Aim
The aim of this study was to investigate whether NADPH oxidase inhibitor apocynin can ameliorate Streptozotocin (STZ)-induced diabetes-related ED by reducing the ROS production and inhibiting the activity of RhoA/ROCK signaling pathway.
Conclusion
NADPH oxidase inhibitor apocynin can ameliorate diabetes-related ED by reducing the ROS production and inhibiting the activity of RhoA/ROCK signaling pathway.
Methods
The diabetic rats were treated with and without the NADPH oxidase inhibitor apocynin. Main outcome measures: Erectile responses were evaluated by determining mean arterial blood pressure (MAP) and intracavernosal pressure (ICP) with electrical stimulation of the cavernous nerve. Levels of mRNA expression were measured by real-time polymerase chain reaction (RT-PCR). Levels of protein expression were examined by Western Blot.

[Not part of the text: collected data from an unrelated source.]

(** ** Steps *)

Lemma leave_ok b c n : noff (cpu c) = 1 → sie (cpu c) = false → interrupt_enable (cpu c) = b →
  core_ok n b (leave (cpu c)) ∧ at_ (leave (cpu c)) = Outside.
Proof.
  destruct c as [[k e s] p]. cbn [cpu noff sie interrupt_enable]. intros -> -> ->.
  unfold leave, pop_off. cbn. unfold core_ok. cbn. by destruct b.
Qed.

Lemma push_ok b c : noff (cpu c) = 0 → sie (cpu c) = b →
  noff (push_off (cpu c)) = 1 ∧ sie (push_off (cpu c)) = false ∧ interrupt_enable (push_off (cpu c)) = b.
Proof. destruct c as [[k e s] p]. cbn. intros -> ->. by cbn. Qed.

Definition mutex_ok (n : Z) (bs : list bool) m : Prop := tickets_ok n m ∧ cores_ok m bs.

Lemma tickets_weaken n m : tickets_ok n m → tickets_ok (n + 1) m.
Proof. intros [Hb Hr Hi Ha]. split; try done. lia. Qed.

Lemma goto_ok n bs m i c0 c : mutex_ok n bs m → cores m !! i = Some c0 → ticket_of (at_ c) = ticket_of (at_ c0) →
  (∀ b, core_ok (next_serving m) b c0 → core_ok (next_serving m) b c) → mutex_ok (n + 1) bs (goto m i c).
Proof.
  intros [Ht Hc] Hi Heq Hcore. split; [by apply tickets_weaken, (tickets_keep m i c0)|].
  destruct (Hc i c0 Hi) as (b&Hb&Hok). apply (cores_ok_at m i) with b; try done. by apply Hcore.
Qed.

Lemma take_ok n bs m i c0 c : mutex_ok n bs m → cores m !! i = Some c0 → ticket_of (at_ c0) = None →
  ticket_of (at_ c) = Some (next_ticket m) → n + 1 < 2 ^ 64 →
  (∀ b, core_ok (next_serving m) b c0 → core_ok (next_serving m) b c) →
  mutex_ok (n + 1) bs (mkTicket (wrap64 (next_ticket m + 1)) (next_serving m) (<[i := c]> (cores m))).
Proof.
  intros [Ht Hc] Hi H0 H1 Hn Hcore. pose proof (ti_bounds _ _ Ht).
  rewrite wrap_small by (unfold word; lia). split; [by apply (tickets_take m i c0)|].
  destruct (Hc i c0 Hi) as (b&Hb&Hok). apply (cores_ok_at m i) with b; try done. by apply Hcore.
Qed.
(* ===== verification/PipeSpec.v ===== *)
(** * A pipe is a bounded queue of bytes

    The ring buffer over a file in memory holds the bytes of a queue: a read
    takes them from its front, a write appends what fits.  The calls on the
    ends of a pipe keep the order of the bytes whatever the other end does
    while they wait. *)

From S2P Require Import Prelude Bytes BitAlloc BitAllocSpec Addr PageFrame PageFrameSpec FatIo BaseFile VirtFile.
From S2P Require Import VirtFileSpec Pipe.

Implicit Types self : RingBuffer.

(** ** The window of a ring *)

(** The position [n] bytes after [h]; the border itself counts as inside. *)
Definition next (limit h n : Z) : Z := if h + n <=? limit then h + n else h + n - limit.

(** The [n] bytes from [h] on, across the border. *)
Definition window (limit : Z) (c : list Z) (h n : Z) : list Z :=
  if h + n <=? limit then bytes_at h n c
  else bytes_at h (limit - h) c ++ bytes_at 0 (h + n - limit) c.

(** The content covers the window. *)
Definition covers (limit : Z) (c : list Z) (h n : Z) : Prop :=
  if h + n <=? limit then h + n <= len c else len c = limit.

Lemma len_window limit c h n : 0 <= h <= limit → 0 <= n <= limit → covers limit c h n →
  len (window limit c h n) = n.
Proof.
  unfold covers, window. intros Hh Hn. destruct (Z.leb_spec (h + n) limit); intros Hc.
  - apply len_bytes_at; lia.
  - rewrite len_app, !len_bytes_at by lia. lia.
Qed.

Lemma window_app limit c h m n : 0 <= h <= limit → 0 <= m → 0 <= n → m + n <= limit →
  window limit c h (m + n) = window limit c h m ++ window limit c (next limit h m) n.
Proof.
  unfold window, next. intros Hh Hm Hn Hmn.
  destruct (Z.leb_spec (h + (m + n)) limit), (Z.leb_spec (h + m) limit); try lia.
  - destruct (Z.leb_spec (h + m + n) limit); [|lia]. apply bytes_at_app; lia.
  - destruct (Z.leb_spec (h + m + n) limit); [lia|].
    replace (limit - h) with (m + (limit - (h + m))) by lia. rewrite bytes_at_app by lia.
    rewrite <- app_assoc. do 3 f_equal. lia.
  - destruct (Z.leb_spec (h + m - limit + n) limit); [|lia].
    replace (h + (m + n) - limit) with (h + m - limit + n) by lia.
    by rewrite (bytes_at_app 0), app_assoc by lia.
Qed.

Lemma covers_next limit c h m n : 0 <= h <= limit → 0 <= m → 0 <= n → m + n <= limit → len c <= limit →
  covers limit c h (m + n) → covers limit c h m ∧ covers limit c (next limit h m) n.
Proof.
  unfold covers, next. intros Hh Hm Hn Hmn Hl.
  destruct (Z.leb_spec (h + (m + n)) limit), (Z.leb_spec (h + m) limit); intros Hc; try lia.
  - destruct (Z.leb_spec (h + m + n) limit); lia.
  - destruct (Z.leb_spec (h + m + n) limit); lia.
  - destruct (Z.leb_spec (h + m - limit + n) limit); lia.
Qed.

(** The content after [bs] was written behind the window. *)
Definition put (limit : Z) (c : list Z) (e : Z) (bs : list Z) : list Z :=
  if e + len bs <=? limit then overwrite e bs c
  else overwrite 0 (bytes_at (limit - e) (len bs - (limit - e)) bs) (overwrite e (bytes_at 0 (limit - e) bs) c).
(* ===== verification/TasksSpec.v ===== *)
(** * The life of tasks

    Whatever the cores do, a task is in one place: in the ready queue, on one
    core, or a zombie that something still refers to (a task that lists it as
    its child, the static of the origin, or the kernel stack it was ended on by
    a signal); at most one task lists it; a tid belongs to one task; a block and
    its tid go with the last reference. *)

From S2P Require Import Prelude BitAlloc BitAllocSpec Errors Signals Futex Tasks.

Section tasks.
Context {A : Type} {ops : BitAlloc A} {V : BitAllocView A} {BS : BitAllocSpec A}.
Context (TEST : bool) (CAP_ok : TID_LIMIT <= CAP A).
Implicit Types k : Kernel A.
Implicit Types al : A.
Implicit Types cs ready busy pend : list nat.

Definition is_tid (i : Z) : bool := (2 <=? i) && (i <? TID_LIMIT).

Lemma is_tid_ok i : is_tid i = true → 0 <= i < CAP A.
Proof. intros [H1 H2]%andb_true_iff. apply Z.leb_le in H1. apply Z.ltb_lt in H2. lia. Qed.

(** ** The invariant, on what matters of the blocks *)

Abbreviation Core := (Z * TaskStatus * list nat)%type.
Definition core (t : Task) : Core := (t_tid t, t_status t, t_children t).
Definition cores (m : gmap nat Task) : gmap nat Core := core <$> m.

Implicit Types c : gmap nat Core.

Definition cpu_ok (x : Cpu) (s : TaskStatus) : Prop :=
  match x with
  | Idle | Halts => True
  | Runs _ => s = Running
  | Leaves _ => s = Ready ∨ s = Dying
  end.

(** [busy]: blocks on their way to another place; [pend]: blocks a variable on
    some stack refers to. *)
Record inv c ready (cpus : list Cpu) al (next : nat) busy pend : Prop := {
  i_wf : wf al;
  i_places : NoDup (ready ++ omap cpu_task cpus);
  i_ready h : h ∈ ready → ∃ tid cs, c !! h = Some (tid, Ready, cs);
  i_cpu x h : x ∈ cpus → cpu_task x = Some h → ∃ tid s cs, c !! h = Some (tid, s, cs) ∧ cpu_ok x s;
  i_child p tid s cs x : c !! p = Some (tid, s, cs) → x ∈ cs → is_Some (c !! x) ∧ (p < x)%nat;
  i_one p1 tid1 s1 cs1 p2 tid2 s2 cs2 x : c !! p1 = Some (tid1, s1, cs1) → c !! p2 = Some (tid2, s2, cs2) →
    x ∈ cs1 → x ∈ cs2 → p1 = p2;
  i_nodup p tid s cs : c !! p = Some (tid, s, cs) → NoDup cs;
  i_tid h1 tid s1 cs1 h2 s2 cs2 : c !! h1 = Some (tid, s1, cs1) → c !! h2 = Some (tid, s2, cs2) → h1 = h2;
  i_used h tid s cs : c !! h = Some (tid, s, cs) → free al tid = false ∧ is_tid tid = true;
  i_cover i : is_tid i = true → free al i = true ∨ ∃ h s cs, c !! h = Some (i, s, cs);
  i_sub i : free al i = true → is_tid i = true;
  i_fresh h : (next <= h)%nat → c !! h = None;
  i_origin : TEST = false → (0 < next)%nat → is_Some (c !! ORIGIN);
  i_zombie h tid s cs : c !! h = Some (tid, s, cs) → h ∉ ready ++ omap cpu_task cpus → h ∉ busy →
    s = Zombie ∧ (cs = [] ∨ is_origin TEST h = true);
  i_ref h : is_Some (c !! h) →
    h ∈ ready ++ omap cpu_task cpus ∨ (∃ p tid s cs, c !! p = Some (tid, s, cs) ∧ h ∈ cs) ∨
    is_origin TEST h = true ∨ h ∈ pend;
  i_pend h : h ∈ pend → is_Some (c !! h) }.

ROS production was measured by dihydroethidium (DHE) staining and thiobarbituric acid reactive substances assay.
Results
The ratio of Maximum ICP-to-MAP (MaxICP/MAP) was significantly decreased in diabetic ED rats, compared to that of age-matched control rats (P < 0.05). Apocynin improved erectile function of diabetic rats (P < 0.05). Expression levels of RhoA (cytosol), nNOS and eNOS were reduced, compared to those of control rats (P < 0.05). Apocynin significantly elevated their expression levels in diabetic rats (P < 0.05). Expression levels of ROCK1, RhoA (membrane fraction), p-MYPT1 and NADPH oxidase subunits p47(phox) and p67(phox) were increased in diabetic rats when compared to those of control rats (P < 0.05), and it was observed that apocynin significantly reduced their expression levels in diabetic rats (P < 0.05). ROS production was increased in diabetic rats when compared to that of control rats (P < 0.05), the effect of apocynin was a reduction in the ROS production in diabetic rats (P < 0.05).